Required action:
Only one stretch of the data below is wanted: the lines from the one with "CPUShares := CPUShares" through the one with "exists evs, trace", repeated exactly.

___ Input data ___

(** The parsers that [buildFlagsWrapperToOptions] calls before it looks at
    the format all accept the command line. *)
Definition parsersAccept (c : Command) (flags : buildFlagsWrapper) : bool :=
  (if Changed c "memory"
   then is_Ok (units_RAMInBytes w (Memory flags)) else true)
  && (if Changed c "memory-swap"
      then is_Ok (units_RAMInBytes w (MemorySwap flags)) else true)
  && is_Ok (parse_NamespaceOptions w c)
  && match parse_IsolationOption w (Isolation flags) with
     | Ok isolation => is_Ok (parse_IDMappingOptions w c isolation)
     | Err _ => false
     end
  && is_Ok (parse_SystemContextFromOptions w c).

(** A run of [build] gets as far as [buildFlagsWrapperToOptions]: no
    conflict of flags, a context that resolves to a directory, a log file
    that opens when one is asked for. *)
Definition reachesOptions (cmd : Command) (args : list string) (s : state)
    : Prop :=
  conflict cmd = false /\
  (exists d s1,
     contextDirOf w args (containerFilesOf (File (buildOpts s))) s = (Ok d, s1)
     /\ (d =? "") = false
     /\ utils_IsDir w d = true) /\
  (Changed cmd "logfile" = true ->
   os_OpenFile w (Logfile (buildOpts s)) = None).

End Vocabulary.

(** A build argument key: a string without [=]. *)
Definition noSep (k : string) : bool :=
  gostrings.all (fun ch => negb (Ascii.eqb ch "="%char)) k.

(** The key of a [--build-arg] value: the text before its first [=]. *)
Definition argKey (arg : string) : string :=
  hd "" (gostrings.SplitN2 arg "="%char).

(** The error of the first statement of [build]. *)
Definition conflictError : error :=
  errors_New
    "cannot specify --squash, --squash-all and --layers options together".

(** ** Vocabulary of the properties of a whole run *)

(** The flag bound to [buildOpts.RuntimeFlags]. *)
Definition set_RuntimeFlags (v : list string) (o : buildFlagsWrapper)
    : buildFlagsWrapper :=
  {| AddHost := AddHost o; Annotation := Annotation o; Arch := Arch o;
     BlobCache := BlobCache o; BuildArg := BuildArg o;
     CNIConfigDir := CNIConfigDir o; CNIPlugInPath := CNIPlugInPath o;
     CPUPeriod := CPUPeriod o; CPUQuota := CPUQuota o;
     CPUSetCPUs := CPUSetCPUs o; CPUSetMems := CPUSetMems o;
     CPUShares := CPUShares o; CapAdd := CapAdd o; CapDrop := CapDrop o;
     CgroupParent := CgroupParent o; Devices := Devices o;
     DisableCompression := DisableCompression o; File := File o;
     ForceRm := ForceRm o; Format := Format o; HTTPProxy := HTTPProxy o;
     Iidfile := Iidfile o; Isolation := Isolation o; Label := Label o;
     Layers := Layers o; Logfile := Logfile o; Memory := Memory o;
     MemorySwap := MemorySwap o; NoCache := NoCache o; OS := OS o;
     Pull := Pull o; PullAlways := PullAlways o; PullNever := PullNever o;
     Quiet := Quiet o; Rm := Rm o; RuntimeFlags := v; ShmSize := ShmSize o;
     SignBy := SignBy o; SignaturePolicy := SignaturePolicy o;
     Squash := Squash o; SquashAll := SquashAll o; Tag := Tag o;
     Target := Target o; Ulimit := Ulimit o; Volumes := Volumes o |}.


(** A monadic computation keeps a relation between the state it finds and
    the state it leaves, whatever it returns. *)
Definition respects {A} (R : state -> state -> Prop) (m : M A) : Prop :=
  forall s r s', m s = (r, s') -> R s s'.

(** The events of the deferred calls. *)
Definition isCleanup (ev : event) : bool :=
  match ev with
  | EvClose _ | EvRemoveAll _ | EvLogrusErrorf _ _ _ => true
  | _ => false
  end.

(** The events that take no resource and run no deferred call. *)
Definition isPlain (ev : event) : bool :=
  match ev with
  | EvAbs _ | EvIsDir _ | EvFileExists _ | EvSetOutput _ | EvBuild _ _ => true
  | _ => false
  end.

(** A run only adds events, all of them in [P]. *)
Definition grows (P : event -> bool) (s s' : state) : Prop :=
  exists evs, trace s' = (trace s ++ evs)%list /\ forallb P evs = true.

(** A run that also registers no deferred call. *)
Definition quiet (P : event -> bool) (s s' : state) : Prop :=
  defers s' = defers s /\ grows P s s'.

(** The events of [build] before it calls the engine. *)
Definition isSetup (ev : event) : bool :=
  match ev with
  | EvTempDirForURL _ _ _ | EvAbs _ | EvIsDir _ | EvFileExists _
  | EvOpenFile _ | EvSetOutput _ => true
  | _ => false
  end.

(** The events of the log file: its opening and the redirection of the
    log to it. *)
Definition isLogEvent (ev : event) : bool :=
  match ev with
  | EvOpenFile _ | EvSetOutput _ => true
  | _ => false
  end.

(** Every event but a call of [os.OpenFile]. *)
Definition notOpen (ev : event) : bool :=
  match ev with EvOpenFile _ => false | _ => true end.

(** The calls of the image engine in a trace. *)
Definition engineCalls (t : list event)
    : list (list string * imagebuildah.BuildOptions) :=
  flat_map (fun ev => match ev with
                      | EvBuild files opts => [(files, opts)]
                      | _ => []
                      end) t.

(** The names with which a trace called [os.OpenFile]. *)
Definition openCalls (t : list event) : list string :=
  flat_map (fun ev => match ev with EvOpenFile name => [name] | _ => [] end) t.

Section RunVocabulary.

Variable w : World.

(** The resources that the calls in a trace took, each as the deferred call
    that gives it back: a temporary directory that [TempDirForURL] created
    (with the context directory inside it), a file that [os.OpenFile]
    opened. *)
Definition acquired (t : list event) : list deferred :=
  flat_map (fun ev =>
              match ev with
              | EvTempDirForURL dir pre url =>
                  match TempDirForURL w dir pre url with
                  | Ok (tempDir, subDir) =>
                      if tempDir =? "" then []
                      else [defer_RemoveAll tempDir
                              (filepath_Join w tempDir subDir)]
                  | Err _ => []
                  end
              | EvOpenFile name =>
                  match os_OpenFile w name with
                  | None => [defer_Close (os_Opened name)]
                  | Some _ => []
                  end
              | _ => []
              end) t.

(** The events of one deferred call. *)
Definition cleanupEvents (d : deferred) : list event :=
  match d with
  | defer_Close f => [EvClose f]
  | defer_RemoveAll tempDir contextDir =>
      EvRemoveAll tempDir
      :: match os_RemoveAll w tempDir with
         | Some err =>
             [EvLogrusErrorf "error removing temporary directory %q: %v"
                [contextDir] err]
         | None => []
         end
  end.

(** A run adds events that are no cleanup and has deferred, last first, the
    release of every resource they took. *)
Definition accounted (s s' : state) : Prop :=
  exists work,
    trace s' = (trace s ++ work)%list
    /\ forallb (fun ev => negb (isCleanup ev)) work = true
    /\ defers s' = (rev (acquired work) ++ defers s)%list.

(** The error, if any, of a library call that [buildFlagsWrapperToOptions]
    makes. *)
Definition verdict {A} (r : result A) : option error :=
  match r with Ok _ => None | Err e => Some e end.

(** The verdicts of the fallible steps of [buildFlagsWrapperToOptions] in
    the order of the source: memory, memory-swap, namespaces, isolation, ID
    mappings (asked only with an isolation), system context, format. *)
Definition optionVerdicts (c : Command) (flags : buildFlagsWrapper)
    : list (option error) :=
  [ if Changed c "memory"
    then verdict (units_RAMInBytes w (Memory flags)) else None;
    if Changed c "memory-swap"
    then verdict (units_RAMInBytes w (MemorySwap flags)) else None;
    verdict (parse_NamespaceOptions w c);
    verdict (parse_IsolationOption w (Isolation flags));
    match parse_IsolationOption w (Isolation flags) with
    | Ok isolation => verdict (parse_IDMappingOptions w c isolation)
    | Err _ => None
    end;
    verdict (parse_SystemContextFromOptions w c);
    verdict (outputFormatOf (ToLower w (Format flags))) ].

(** The run gets as far as the log file: the flags do not conflict,
    [--logfile] is on the command line and the context resolves to a
    directory. *)
Definition logfileReached (cmd : Command) (args : list string) (s : state)
    : bool :=
  negb (conflict cmd)
  && Changed cmd "logfile"
  && match fst (contextDirOf w args (containerFilesOf (File (buildOpts s))) s)
     with
     | Ok d => negb (d =? "") && utils_IsDir w d
     | Err _ => false
     end.

End RunVocabulary.

(** The value of a [--build-arg]: the text after its first [=], if it has
    one. *)
Definition argValue (arg : string) : option string :=
  match gostrings.SplitN2 arg "="%char with
  | _ :: v :: _ => Some v
  | _ => None
  end.

(** The last [--build-arg] of a command line that names the key [k]. *)
Definition lastArgFor (k : string) (buildArgs : list string) : option string :=
  find (fun arg => argKey arg =? k) (rev buildArgs).

(** The first error of a list of verdicts. *)
Fixpoint firstError (vs : list (option error)) : option error :=
  match vs with
  | [] => None
  | Some e :: _ => Some e
  | None :: vs => firstError vs
  end.

(** The fields of [buildOpts] that a run may write: [s'] has the flags of
    [s] except for [Squash], [Layers] and [Format]. *)
Definition sameButSquashLayersFormat (s s' : state) : Prop :=
  exists squash layers format,
    buildOpts s' =
    set_Format format (set_Layers layers (set_Squash squash (buildOpts s))).

(** ** A world to run the program in

    A working directory [/tmp/ctx] that holds a [Containerfile], a remote
    context that is fetched into [/var/tmp/buildah1], parsers that accept
    their input, an engine that builds without error. *)

Module Sample.

(** The directory part of a slash-separated path without a trailing slash. *)
Fixpoint dirname (s : string) : string :=
  match s with
  | EmptyString => EmptyString
  | String ch rest =>
      if gostrings.all (fun x => negb (Ascii.eqb x "/"%char)) rest
      then EmptyString
      else String ch (dirname rest)
  end.

Definition abs (p : string) : string :=
  if gostrings.HasPrefix p "/" then p
  else if p =? "." then "/tmp/ctx"
  else "/tmp/ctx/" +:+ p.

(** The world in which BUILDAH_LAYERS has the value [layers]. *)
Definition worldEnv (layers : string) : World :=
  {| os_Getenv := fun name =>
       if name =? "BUILDAH_LAYERS" then layers else "";
     registry_IsRemote := false;
     unicodeLower := fun s => s;
     GetFromAndBudFlags := None;
     TempDirForURL := fun _ _ url =>
       if gostrings.HasPrefix url "https://"
       then Ok ("/var/tmp/buildah1", "src") else Ok ("", "");
     filepath_Abs := fun p => Ok (abs p);
     filepath_Dir := fun p =>
       match dirname p with EmptyString => "/" | d => d end;
     filepath_Join := fun a b => a +:+ "/" +:+ b;
     utils_IsDir := fun p =>
       (p =? "/tmp/ctx") || (p =? "/var/tmp/buildah1/src");
     utils_FileExists := fun p => p =? "/tmp/ctx/Containerfile";
     os_OpenFile := fun _ => None;
     os_RemoveAll := fun _ => None;
     units_RAMInBytes := fun s =>
       if s =? "512m" then Ok (512 * 1024 * 1024)%Z
       else Err (errors_New "invalid size");
     parse_NamespaceOptions := fun _ => Ok ([], 0%Z);
     parse_IsolationOption := fun s =>
       if s =? "banana" then Err (errors_New "unrecognized isolation type")
       else Ok 0%Z;
     parse_IDMappingOptions := fun _ _ =>
       Ok ([], buildah.IDMappingOptionsRef 0);
     parse_SystemContextFromOptions := fun _ =>
       Ok (buildah.SystemContextRef 0);
     registry_PodmanConfig :=
       {| cfg_RuntimeFlags := [];
          cfg_CgroupManager := "systemd";
          cfg_RuntimePath := "/usr/bin/crun" |};
     ImageEngine_Build := fun _ _ => None |}.

(** BUILDAH_LAYERS is not set. *)
Definition world : World := worldEnv "".

(** [buildOpts] with every flag at the default of its library. *)
Definition libDefaults : buildFlagsWrapper :=
  {| AddHost := []; Annotation := []; Arch := "amd64"; BlobCache := "";
     BuildArg := []; CNIConfigDir := ""; CNIPlugInPath := "";
     CPUPeriod := 0; CPUQuota := 0; CPUSetCPUs := ""; CPUSetMems := "";
     CPUShares := 0; CapAdd := []; CapDrop := []; CgroupParent := "";
     Devices := []; DisableCompression := false; File := [];
     ForceRm := false; Format := "oci"; HTTPProxy := true; Iidfile := "";
     Isolation := ""; Label := []; Layers := false; Logfile := "";
     Memory := ""; MemorySwap := ""; NoCache := false; OS := "linux";
     Pull := false; PullAlways := false; PullNever := false; Quiet := false;
     Rm := true; RuntimeFlags := []; ShmSize := "65536k"; SignBy := "";
     SignaturePolicy := ""; Squash := false; SquashAll := false; Tag := [];
     Target := ""; Ulimit := []; Volumes := [] |}.

(** [buildOpts] after [init]. *)
Definition initial : buildFlagsWrapper :=
  match buildFlags world libDefaults with
  | Some o => o
  | None => libDefaults
  end.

___

Task response:
     CPUShares := CPUShares o; CapAdd := CapAdd o; CapDrop := CapDrop o;
     CgroupParent := CgroupParent o; Devices := Devices o;
     DisableCompression := DisableCompression o; File := File o;
     ForceRm := ForceRm o; Format := Format o; HTTPProxy := HTTPProxy o;
     Iidfile := Iidfile o; Isolation := Isolation o; Label := Label o;
     Layers := Layers o; Logfile := Logfile o; Memory := Memory o;
     MemorySwap := MemorySwap o; NoCache := NoCache o; OS := OS o;
     Pull := Pull o; PullAlways := PullAlways o; PullNever := PullNever o;
     Quiet := Quiet o; Rm := Rm o; RuntimeFlags := v; ShmSize := ShmSize o;
     SignBy := SignBy o; SignaturePolicy := SignaturePolicy o;
     Squash := Squash o; SquashAll := SquashAll o; Tag := Tag o;
     Target := Target o; Ulimit := Ulimit o; Volumes := Volumes o |}.


(** A monadic computation keeps a relation between the state it finds and
    the state it leaves, whatever it returns. *)
Definition respects {A} (R : state -> state -> Prop) (m : M A) : Prop :=
  forall s r s', m s = (r, s') -> R s s'.

(** The events of the deferred calls. *)
Definition isCleanup (ev : event) : bool :=
  match ev with
  | EvClose _ | EvRemoveAll _ | EvLogrusErrorf _ _ _ => true
  | _ => false
  end.

(** The events that take no resource and run no deferred call. *)
Definition isPlain (ev : event) : bool :=
  match ev with
  | EvAbs _ | EvIsDir _ | EvFileExists _ | EvSetOutput _ | EvBuild _ _ => true
  | _ => false
  end.

(** A run only adds events, all of them in [P]. *)
Definition grows (P : event -> bool) (s s' : state) : Prop :=
  exists evs, trace s' = (trace s ++ evs)%list /\ forallb P evs = true.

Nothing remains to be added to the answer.